Mrs Tembe falls out with Heston and they decide to make up by going out to lunch at a pub, accompanied by Al Haskey (Ian Midlane). Mrs Tembe and Heston share a bottle of wine and Al offers to drive them back to the Mill. However, on the way back, Al gets distracted and crashes the car, leaving all three injured. Mrs Tembe is the worst injured of the three, as she has trapped air in her ribcage and Al is forced to perform a risky procedure in the car wreckage using the car aerial to save her life. Mrs Tembe is rushed to hospital in a critical condition and is taken into surgery. She survives and wakes up in a ward at the hospital with Zara Carmichael (Elisabeth Dermot Walsh) by her side, and asks how Heston is. Knowing he is dead, Zara lies to protect Mrs Tembe's feelings, but Mrs Tembe is later told that Heston is dead. As she returns to work, Mrs Tembe struggles with her grief and becomes short-tempered with her colleagues, who see she has become a different person and is not coping with Heston's death. Mrs Tembe is angry at God for taking Heston instead of her, and feels like she should have died instead of him, something she admits to his wife, Ruhma Carter (Bharti Patel). On the day of Heston's funeral, Mrs Tembe is in attendance, but refuses to enter the church as she is still upset that God took Heston over her. She sits outside for the entire service, and at one point, Zara comes outside and tries to persuade her to come in and pay her respects to Heston, but she refuses. Whilst everybody is at the wake, Mrs Tembe enters the church alone and speaks to God, lecturing him and telling him that it should have been her, not Heston who had a family who loved him. In the following weeks, she continues to struggle to cope with her grief and Heston's death, even having flashbacks of the accident. She announces at the Mill that there will be no Christmas decorations as she feels it is not appropriate due to Heston's death. Al questions her, leading her to call him a hypocrite, due to his dislike of Christmas. Mrs Tembe is later angry when Al and Valerie decorate the surgery, however she does not say anything, she simply walks out.
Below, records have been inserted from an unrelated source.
(** ** Session keys kept for captures *)
Definition recent_ok (m : MM) : Prop :=
  NoDup (recentKeysOrder m) ∧ (length (recentKeysOrder m) ≤ 16)%nat ∧
  ∀ gid, is_Some (recentKeys m !! gid) ↔ gid ∈ recentKeysOrder m.

Lemma trim_recent_spec order keys k :
  NoDup order →
  (trim_recent order keys k).1 = drop k order ∧
  ∀ gid, (trim_recent order keys k).2 !! gid = if decide (gid ∈ take k order) then None else keys !! gid.
Proof.
  revert order keys. induction k as [|k IH]; intros [|x order] keys Hnd; cbn [trim_recent take drop];
    try (split; [done|intros gid; by rewrite decide_False by by intros ?%elem_of_nil]).
  apply NoDup_cons in Hnd as [Hx Hnd]. destruct (IH order (delete x keys) Hnd) as [H1 H2]. split; [done|].
  intros gid. rewrite H2. destruct (decide (gid = x)) as [->|Hne].
  - rewrite lookup_delete_eq. rewrite (decide_True (P := x ∈ x :: _)) by by left. by case_decide.
  - rewrite lookup_delete_ne by done. apply decide_ext. rewrite elem_of_cons. naive_solver.
Qed.

(** The session keys kept for captures are those of the last sixteen gatherings to have
    got one: a new gathering's key displaces the oldest when there are sixteen, a renewed key
    replaces its own, and the one just stored is always found. *)
Theorem rememberSessionKey_spec gid key m :
  recent_ok m →
  let m' := rememberSessionKey gid key m in
  recent_ok m' ∧ recentKeys m' !! gid = Some key ∧
  recentKeysOrder m' = (if decide (gid ∈ recentKeysOrder m) then recentKeysOrder m
                        else last_n 16 (recentKeysOrder m ++ [gid])) ∧
  ∀ gid', gid' ≠ gid → gid' ∈ recentKeysOrder m' → recentKeys m' !! gid' = recentKeys m !! gid'.
Proof.
  intros (Hnd & Hlen & Hdom). cbv zeta. unfold rememberSessionKey.
  destruct (recentKeys m !! gid) as [old|] eqn:E; cbn [recentKeys recentKeysOrder set_recent].
  - assert (gid ∈ recentKeysOrder m) by (apply Hdom; by rewrite E).
    rewrite decide_True by done. split_and!; [split_and!; [done|done|]|by rewrite lookup_insert_eq|done|].
    + intros gid'. rewrite <- Hdom. cbn. destruct (decide (gid' = gid)) as [->|];
        [rewrite lookup_insert_eq, E; by split|by rewrite lookup_insert_ne].
    + intros gid' Hne _. by rewrite lookup_insert_ne.
  - assert (gid ∉ recentKeysOrder m) as Hni by (rewrite <- Hdom, E; by intros []%is_Some_None).
    rewrite decide_False by done. set (order := recentKeysOrder m ++ [gid]).
    assert (NoDup order) as Hnd' by (apply NoDup_app; split_and!; [done|set_solver|apply NoDup_singleton]).
    destruct (trim_recent_spec order (recentKeys m) (length order - 16) Hnd') as [H1 H2].
    destruct (trim_recent _ _ _) as [o ks]. cbn [fst snd recentKeys recentKeysOrder set_recent] in *. subst o.
    fold (last_n 16 order). assert (length order = S (length (recentKeysOrder m))) as Hl
      by (subst order; rewrite length_app; cbn [length]; lia).
    assert (order = take (length order - 16) order ++ last_n 16 order) as Hsplit
      by (unfold last_n; by rewrite take_drop).
    rewrite Hsplit in Hnd'. apply NoDup_app in Hnd' as (_ & Hdisj & Hnd').
    assert (gid ∈ last_n 16 order) as Hgid.
    { unfold last_n, order. rewrite drop_app_le by (fold order; lia). set_solver. }
    unfold recent_ok. cbn [recentKeys recentKeysOrder set_recent].
    split_and!; [done|rewrite last_n_length; lia| |by rewrite lookup_insert_eq|done|].
    + intros gid'. destruct (decide (gid' = gid)) as [->|Hne]; [rewrite lookup_insert_eq; by split|].
      rewrite lookup_insert_ne, H2 by done. case_decide as Ht.
      * split; [by intros []%is_Some_None|]. intros Hin. by destruct (Hdisj gid').
      * rewrite Hdom. split; [|intros Hin; assert (gid' ∈ order) by (rewrite Hsplit; set_solver); set_solver].
        intros Hin. assert (gid' ∈ order) as Ho by (subst order; set_solver).
        rewrite Hsplit in Ho. set_solver.
    + intros gid' Hne Hin. rewrite lookup_insert_ne, H2 by done. rewrite decide_False; [done|].
      intros Ht. by destruct (Hdisj gid').
Qed.
(** What a call of [Next] ends with: nil and the filled [dest], an
    error ([io.EOF] apart), [io.EOF], or an index-out-of-range panic. *)
Inductive next_result : Type :=
| NextRow (dest : list Value)
| NextError (e : error)
| NextEOF
| NextPanic.

(** The loop [for i := 0; i < len(cols); i++ { dest[i] = cols[i][r.index] }],
    from column [i] on; [None] when an index is out of range. *)
Fixpoint fill (cols : list (list Value)) (i : nat) (index : Z)
    (dest : list Value) : option (list Value) :=
  match cols with
  | [] => Some dest
  | col :: rest =>
      if (index <? 0) || (len col <=? index) then None
      else if (List.length dest <=? i)%nat then None
      else
        match nth_error col (Z.to_nat index) with
        | None => None
        | Some v => fill rest (S i) index (update i v dest)
        end
  end.

Definition set_index (i : Z) (r : QueryResult) : QueryResult :=
  mkQueryResult (err r) (page r) (columnNames r) (cursorBufferSize r) i
                (state r) (fetches r) (closeQueries r).

Definition set_state (s : Z) (r : QueryResult) : QueryResult :=
  mkQueryResult (err r) (page r) (columnNames r) (cursorBufferSize r)
                (index r) s (fetches r) (closeQueries r).

(** The end of [Next]: the copy into [dest] and [r.index++]. *)
Definition copy_row (cols : list (list Value)) (dest : list Value)
    (r : QueryResult) : next_result * QueryResult :=
  match fill cols 0 (index r) dest with
  | None => (NextPanic, r)
  | Some dest => (NextRow dest, set_index (int32 (index r + 1)) r)
  end.

(** [func (r *QueryResult) Next(dest []driver.Value) error] *)
Definition Next (dest : list Value) (r : QueryResult)
  : next_result * QueryResult :=
  let cols := Columns (page r) in
  if len cols =? 0 then (NextEOF, r)
  else
    let rowCount := int32 (len (hd [] cols)) in
    if index r >=? rowCount then
      if Last (page r) then (NextEOF, set_state closed r)
      else
        match fetchNextPage r with
        | (Some e, r) => (NextError e, r)
        | (None, r) => copy_row (Columns (page r)) dest r
        end
    else copy_row cols dest r.

(** [Next] called again and again, as [database/sql] does, until it
    returns something else than nil or [fuel] calls are made; the rows
    are the contents of [dest] after each call. *)
Fixpoint drain (fuel : nat) (dest : list Value) (r : QueryResult)
  : list (list Value) * option next_result * QueryResult :=
  match fuel with
  | O => ([], None, r)
  | S fuel =>
      match Next dest r with
      | (NextRow row, r) =>
          let '(rows, last, r) := drain fuel row r in
          (row :: rows, last, r)
      | (other, r) => ([], Some other, r)
      end
  end.

(** [Close] called [n] times in a row, with what each call returns. *)
Fixpoint closes (n : nat) (r : QueryResult)
  : list (option error) * QueryResult :=
  match n with
  | O => ([], r)
  | S n =>
      let (e, r) := Close r in
      let (es, r) := closes n r in
      (e :: es, r)
  end.

(** Row [j] of a page: the [j]-th value of every column. *)
Definition row (cols : list (list Value)) (j : nat) : list Value :=
  flat_map (fun col => match nth_error col j with
                       | Some v => [v]
                       | None => []
                       end) cols.

Definition rows (p : Page) : list (list Value) :=
  map (row (Columns p)) (seq 0 (List.length (hd [] (Columns p)))).

(** A page of [c] columns that all have the same number of rows. *)
Definition shaped (c : nat) (p : Page) : Prop :=
  List.length (Columns p) = c /\
  Forall (fun col => List.length col = List.length (hd [] (Columns p)))
         (Columns p) /\
  len (hd [] (Columns p)) < 2 ^ 31.

(** The number of rows of a page, and the pages of a result: only the
    last one says that it is the last. *)
Definition rowCount (p : Page) : nat := List.length (hd [] (Columns p)).

Fixpoint last_only (p : Page) (ps : list Page) : bool :=
  match ps with
  | [] => Last p
  | q :: qs => negb (Last p) && last_only q qs
  end.

End WithService.

Arguments Page : clear implicits.
Arguments QueryResult : clear implicits.
Arguments next_result : clear implicits.

(** A result of three rows in two pages, and a service that has the
    second page and closes queries without an error. *)
Definition sample_page0 : Page Z := mkPage [[1; 2]; [10; 20]] false.
Definition sample_page1 : Page Z := mkPage [[3]; [30]] true.
Definition sample_empty_page : Page Z := mkPage [[]; []] true.

Definition sample_fetch (k : nat) : Page Z + error :=
  match k with
  | O => inl sample_page1
  | S _ => inr (OtherError "no more pages")
  end.

Definition failing_fetch (k : nat) : Page Z + error :=
  match k with
  | O => inr (OtherError "connection lost")
  | S _ => inl sample_page1
  end.

Definition empty_fetch (k : nat) : Page Z + error := inl sample_empty_page.

Definition sample_closeQuery (k : nat) : option error :=
  Some (OtherError "member is gone").

Definition sample_Errorf (e : error) : error :=
  match e with
  | OtherError msg => OtherError ("fetching the next page: " ++ msg)
  | e => e
  end.

End SQLDriver.

(** ** Package compatibility: the byte-array serializer of the
    reference objects *)

Module Compatibility.

(** [const CustomByteArraySerializableId = 2] *)
Definition CustomByteArraySerializableId : Z := 2.

(** The conversions [byte(v)], [int32(u)] of a [uint32] and [uint32(i)]
    of an [int32]. *)
Definition byte_of (v : Z) : Byte.byte :=
  match Byte.of_N (Z.to_N (v mod 256)) with
  | Some b => b
  | None => Byte.x00
  end.

Definition int32 (u : Z) : Z := if u <? 2 ^ 31 then u else u - 2 ^ 32.

(** [binary.LittleEndian.PutUint32], as the four bytes it writes. *)
Definition PutUint32 (v : Z) : list Byte.byte :=
  [byte_of v; byte_of (Z.shiftr v 8); byte_of (Z.shiftr v 16);
   byte_of (Z.shiftr v 24)].

(** [binary.Write(buf, binary.LittleEndian, v)] for a value of four
    bytes, given as a [uint32], on a [bytes.Buffer]: the bytes are put
    behind the contents, and no error comes back. *)
Definition binary_Write (buf : list Byte.byte) (v : Z)
  : option error * list Byte.byte :=
  (None, (buf ++ PutUint32 v)%list).

(** [binary.Read(buf, binary.LittleEndian, &v)] for a value of four
    bytes: an error when the buffer has fewer than four bytes left. *)
Definition binary_Read (buf : list Byte.byte)
  : (error + Z) * list Byte.byte :=
  if (List.length buf <? 4)%nat
  then (inl (OtherError (if (List.length buf =? 0)%nat
                         then "EOF" else "unexpected EOF")), [])
  else (inr (Connection.Uint32 buf), skipn 4 buf).

(** How [Write] ends: with the byte array handed to
    [output.WriteByteArray], with [panic] of a string or with [panic]
    of an error. *)
Inductive write_result : Type :=
| Written (b : list Byte.byte)
| PanicString (msg : string)
| PanicError (e : error).

(** [make([]byte, n)] *)
Definition make (n : nat) : list Byte.byte := repeat Byte.x00 n.

Section WithFloat32.

(** [float32] with [math.Float32bits] and [math.Float32frombits]. *)
Variable float32 : Type.
Variable Float32bits : float32 -> Z.
Variable Float32frombits : Z -> float32.

(** [type CustomByteArraySerializable struct { i int32; f float32 }] *)
Record CustomByteArraySerializable : Type := mkCBA {
  i : Z;
  f : float32
}.

(** The values of [interface{}] that the serializer meets: nil, a
    [CustomByteArraySerializable], a pointer to one, or something else. *)
Inductive object : Type :=
| Nil
| Value (x : CustomByteArraySerializable)
| Pointer (x : CustomByteArraySerializable)
| Other.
After reverend Viv Marchant (Martine Brown) is hospitalised with pleurisy, Mrs Tembe's ex-lover Gordon returns to take over the church. They find a way to forgive each other, and Mrs Tembe sees that God has seen the hole left in her life by Heston dying and has brought Gordon back into her life, which leads to her forgiving God and regaining her faith. After deciding to train to become a vicar, Mrs Tembe gets engaged to Gordon and leaves Letherbridge with him after realising she is finally happy. She informs Zara and Daniel that she will be leaving, so the three try to find a suitable replacement, despite Zara voicing that Mrs Tembe could not be replaced. Mrs Tembe meets Becky Clarke (Ali Bastian) at a Women in Business meeting and is left impressed. After conducting interviews, Mrs Tembe, Zara and Daniel offer Becky the job. Mrs Tembe receives a job offer with a charity working with children in Newcastle, where Gordon would be stationed at, and they ask her to start immediately. On her last day, Mrs Tembe gives advice to all of her colleagues and is thrown a goodbye party in the Mill staff room by all of her colleagues and friends. After making an emotional speech about her eight years at the Mill and missing Howard and Heston, Mrs Tembe prepares to leave. After a final conversation with Jimmi in the car park, Mrs Tembe drives off into the sunset with Gordon.

==Reception==
Laidlaw found Mrs Tembe to be heavily disliked by viewers of Doctors during the first few months of her appearances, which she struggled with. She was glad to be well-received as her tenure continued. Laidlaw was named Best Actress at the 2012 RTS Midlands Awards. For her role as Mrs Tembe, Laidlaw was longlisted for "Best Daytime Star" at the 2014 Inside Soap Awards. In 2017, Laidlaw was longlisted for the same award. She progressed to the viewer-voted shortlist. On 6 November 2017, Laidlaw won the Best Daytime Star accolade, which was the first Inside Soap award to be won by Doctors.